"I remember now. Lady Sarah has her things elsewhere."

"Then I owe for India shawls, and lace, and jewels, and furs and things. I owe six thousand pounds if I owe a farthing."

"What a sum!" echoed Alice, aghast. "Six thousand pounds!"

"Ay, you may well repeat it! Which of the queens was it who said that when she died the name of Calais would be found engraven on her heart? Mary, I think. Were I to die, those two words, 'six thousand,' would be found engraven on mine. They are never absent from me. I see them written up in figures in my dreams; I see them always; in the ball-room, at the opera, in the park they are buzzing in my ears; when I wake from my troubled sleep they come rushing over me, and I start from my bed to escape them. I am not at all sure that it won't turn out to be seven thousand," candidly added Mrs. Dalrymple.
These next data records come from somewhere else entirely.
(** * reqtest: an HTTP size probe, listener and sender

    A shallow embedding of [reqtest/main.go] and of the earlier revision of
    the same program (the second [main.go], without step flags), with the
    properties of the two subcommands [listen] and [send].

    Conventions.
    - Go's [int] is a two's complement integer of [intSize] bits, kept as a [Z]
      with the wrap-around written out; results are stated for [intSize = 64],
      the size of [int] on amd64 and arm64.
    - A pointer returned by the [flag] package is an [option]: [None] is [nil].
    - An [error] value is [option error]: [None] is [nil].
    - Everything the program does to the outside (standard output, the log,
      the clock, the network, the random source) is recorded as an [Event] in
      the [World]; what the outside answers comes from an [Env]. *)

From Stdlib Require Import ZArith List String Ascii Bool Lia.
From Stdlib Require Import Strings.Byte.
Import ListNotations.

Local Open Scope string_scope.
Local Open Scope list_scope.
Local Open Scope Z_scope.

(** ** Values, errors, requests *)

(** Operands of [fmt] verbs and Go [error] values.  [fmt_Errorf] keeps the
    format string and its operands, so a [%w] operand is the wrapped error. *)
Inductive Val : Type :=
| VInt (n : Z)
| VString (s : string)
| VDuration (d : Z)
| VError (e : error)
with error : Type :=
| errors_New (text : string)
| fmt_Errorf (format : string) (args : list Val)
| foreign_error (text : string).

(** An [io.Reader] as far as [io.ReadAll] sees it: the bytes it delivers
    before it ends, and the error it ends with ([None] for [io.EOF]). *)
Record Reader : Type := mkReader {
  content : list byte;
  failure : option error
}.

Record Request : Type := mkRequest {
  Method : string;
  URL : string;
  Body : Reader
}.

Record Response : Type := mkResponse {
  StatusCode : Z
}.

Definition StatusOK : Z := 200.
Definition StatusInternalServerError : Z := 500.

(** Durations are [int64] nanoseconds. *)
Definition Second : Z := 1000000000.

(** ** The command line flags *)

Record Flags : Type := mkFlags {
  respDelay : option Z;
  sendStartStep : option Z;
  sendEndStep : option Z
}.

(** [flag.Duration] and [flag.Int] return a pointer to the parsed value;
    without the flag on the command line it is the default. *)
Definition parsedFlags (delay startStep endStep : Z) : Flags :=
  mkFlags (Some delay) (Some startStep) (Some endStep).

Definition defaultFlags : Flags := parsedFlags (0 * Second) 1 25.

(** ** Events and the world *)

Inductive Event : Type :=
| Println (text : string)
| LogPrintln (text : string)
| LogPrintf (format : string) (args : list Val)
| Sleep (d : Z)
| ReadAll (n : nat) (err : option error)
| WriteHeader (code : Z)
| WriteBody (b : list byte)
| HandleFunc (pattern : string)
| ListenAndServe (addr : string)
| RandRead (n : nat)
| ClientDo (req : Request).

Record World : Type := mkWorld {
  trace : list Event;
  randCalls : nat;
  doCalls : nat
}.

Definition initWorld : World := mkWorld [] 0 0.

(** What the outside answers.  [rand.Read] either fails or fills the whole
    slice; [randByte k i] is byte [i] of the [k]-th call.  [urlError] is the
    failure of [url.Parse] inside [http.NewRequest].  [roundTrip k req] is
    the outcome of the [k]-th [client.Do].  A server receives [incoming] and
    [http.ListenAndServe] then returns [serveError]. *)
Record Env : Type := mkEnv {
  randError : nat -> option error;
  randByte : nat -> nat -> byte;
  urlError : string -> option error;
  roundTrip : nat -> Request -> error + Response;
  incoming : list Request;
  serveError : error
}.

(** ** A monad for Go function bodies

    A computation either goes on with a value or leaves the function: by a
    [return] of an [error] (or [nil]), by a panic, or because the bounded
    unrolling of a [for] statement ran out. *)
Inductive Exit : Type :=
| Returned (err : option error)
| Panic (reason : string)
| OutOfFuel.

Definition Go (A : Type) : Type := World -> (A + Exit) * World.

Definition ret {A} (a : A) : Go A := fun w => (inl a, w).

Definition bind {A B} (c : Go A) (k : A -> Go B) : Go B :=
  fun w =>
    match c w with
    | (inl a, w') => k a w'
    | (inr x, w') => (inr x, w')
    end.

Definition leave {A} (x : Exit) : Go A := fun w => (inr x, w).

Definition return_ {A} (err : option error) : Go A := leave (Returned err).

Definition emit (ev : Event) : Go unit :=
  fun w => (inl tt, mkWorld (trace w ++ [ev]) (randCalls w) (doCalls w)).

Declare Scope go_scope.
Delimit Scope go_scope with go.
Notation "x <- c ;; k" := (bind c (fun x => k))
  (at level 61, c at next level, right associativity) : go_scope.
Notation "' pat <- c ;; k" := (bind c (fun x => match x with pat => k end))
  (at level 61, pat pattern, c at next level, right associativity) : go_scope.
Notation "c ;; k" := (bind c (fun _ => k))
  (at level 61, right associativity) : go_scope.
Local Open Scope go_scope.

(** ** Library calls *)

Definition usageText : string :=
"This is a tool that will listen for any requests and echo them to stdout.
It can also send requests of increasing sizes to a listener.

To listen:
[binary] listen <address>

To send:
[binary] send <address>".

Definition printUsage : Go unit := emit (Println usageText).

Definition log_Printf (format : string) (args : list Val) : Go unit :=
  emit (LogPrintf format args).

Definition log_Println (text : string) : Go unit := emit (LogPrintln text).

Definition time_Sleep (d : Z) : Go unit := emit (Sleep d).

(** [io.ReadAll]: the bytes read and the error, [nil] at end of input. *)
Definition io_ReadAll (r : Reader) : Go (list byte * option error) :=
  emit (ReadAll (List.length (content r)) (failure r)) ;;
  ret (content r, failure r).

Definition bytes_NewReader (b : list byte) : Reader := mkReader b None.

(** [make([]byte, n)] panics on a negative length. *)
Definition make_bytes (n : Z) : Go nat :=
  if n <? 0 then leave (Panic "makeslice: len out of range")
  else ret (Z.to_nat n).

(** [rand.Read(b)] on a slice of length [n]: the filled slice and the error. *)
Definition rand_Read (env : Env) (n : nat) : Go (list byte * option error) :=
  fun w =>
    let k := randCalls w in
    let w' := mkWorld (trace w ++ [RandRead n]) (S k) (doCalls w) in
    match randError env k with
    | Some e => (inl (repeat x00 n, Some e), w')
    | None => (inl (map (randByte env k) (seq 0 n), None), w')
    end.

(** [http.NewRequest]: the method is a constant valid token in every call of
    this program, so the only failure is the URL's. *)
Definition http_NewRequest (env : Env) (method url : string) (body : Reader)
  : option Request * option error :=
  match urlError env url with
  | Some e => (None, Some e)
  | None => (Some (mkRequest method url body), None)
  end.

(** [client.Do(req)]: the response, or a transport error. *)
Definition client_Do (env : Env) (req : Request) : Go (option Response * option error) :=
  fun w =>
    let k := doCalls w in
    let w' := mkWorld (trace w ++ [ClientDo req]) (randCalls w) (S k) in
    match roundTrip env k req with
    | inl e => (inl (None, Some e), w')
    | inr resp => (inl (Some resp, None), w')
    end.

(** ** encoding/hex *)

Definition hextable : string := "0123456789abcdef".

Definition hexdigit (n : N) : ascii :=
  match String.get (N.to_nat n) hextable with
  | Some c => c
  | None => zero
  end.

(** [hex.EncodeToString]: two characters per byte, high nibble first. *)
Fixpoint EncodeToString (src : list byte) : string :=
  match src with
  | [] => EmptyString
  | v :: rest =>
      String (hexdigit (N.shiftr (Byte.to_N v) 4))
        (String (hexdigit (N.land (Byte.to_N v) 15)) (EncodeToString rest))
  end.

Definition is_hex_char (c : ascii) : bool :=
  existsb (Ascii.eqb c) (list_ascii_of_string hextable).

(** ** net/http server *)

(** One request served: the handler runs to its end, whichever way it leaves,
    and the server goes on. *)
Definition serve (h : Request -> Go unit) (r : Request) : Go unit :=
  fun w => (inl tt, snd (h r w)).

Fixpoint serveAll (h : Request -> Go unit) (rs : list Request) : Go unit :=
  match rs with
  | [] => ret tt
  | r :: rest => serve h r ;; serveAll h rest
  end.

(** [http.ListenAndServe] serves what comes in and returns a non-nil error. *)
Definition http_ListenAndServe (env : Env) (h : Request -> Go unit) (addr : string)
  : Go (option error) :=
  emit (ListenAndServe addr) ;;
  serveAll h (incoming env) ;;
  ret (Some (serveError env)).

(** The status line the client gets: the first [WriteHeader] of the handler,
    [200] when the handler wrote none. *)
Fixpoint responseStatus (t : list Event) : Z :=
  match t with
  | [] => StatusOK
  | WriteHeader code :: _ => code
  | _ :: rest => responseStatus rest
  end.

(** ** The program, [reqtest/main.go] *)

Section Program.

Variable intSize : Z.

(** Two's complement wrap-around of [int], and the conversion [uint(x)]. *)
Definition wrap (z : Z) : Z :=
  (z + 2 ^ (intSize - 1)) mod 2 ^ intSize - 2 ^ (intSize - 1).

Definition to_uint (z : Z) : Z := z mod 2 ^ intSize.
"You must have dressed in silver and gold," said poor Alice.

"No: only in things that cost it: such things as these," said Mrs. Dalrymple, pulling at her bonnet with both hands in irritation so passionate that it was torn in two.

"Oh, pray! pray!" Alice interposed, but too late to prevent the catastrophe. "Your beautiful bonnet! Selina, it must have cost three or four guineas. What a waste!"

"Tush!" peevishly replied Mrs. Dalrymple, flinging the wrecks to the middle of the room. "A bonnet more or less—what does it matter?"

Alice sat in thought; looking very pained, very perplexed.

"It appears to me that you are on a wrong course altogether, Selina. The past is past; but you might strive to redeem it."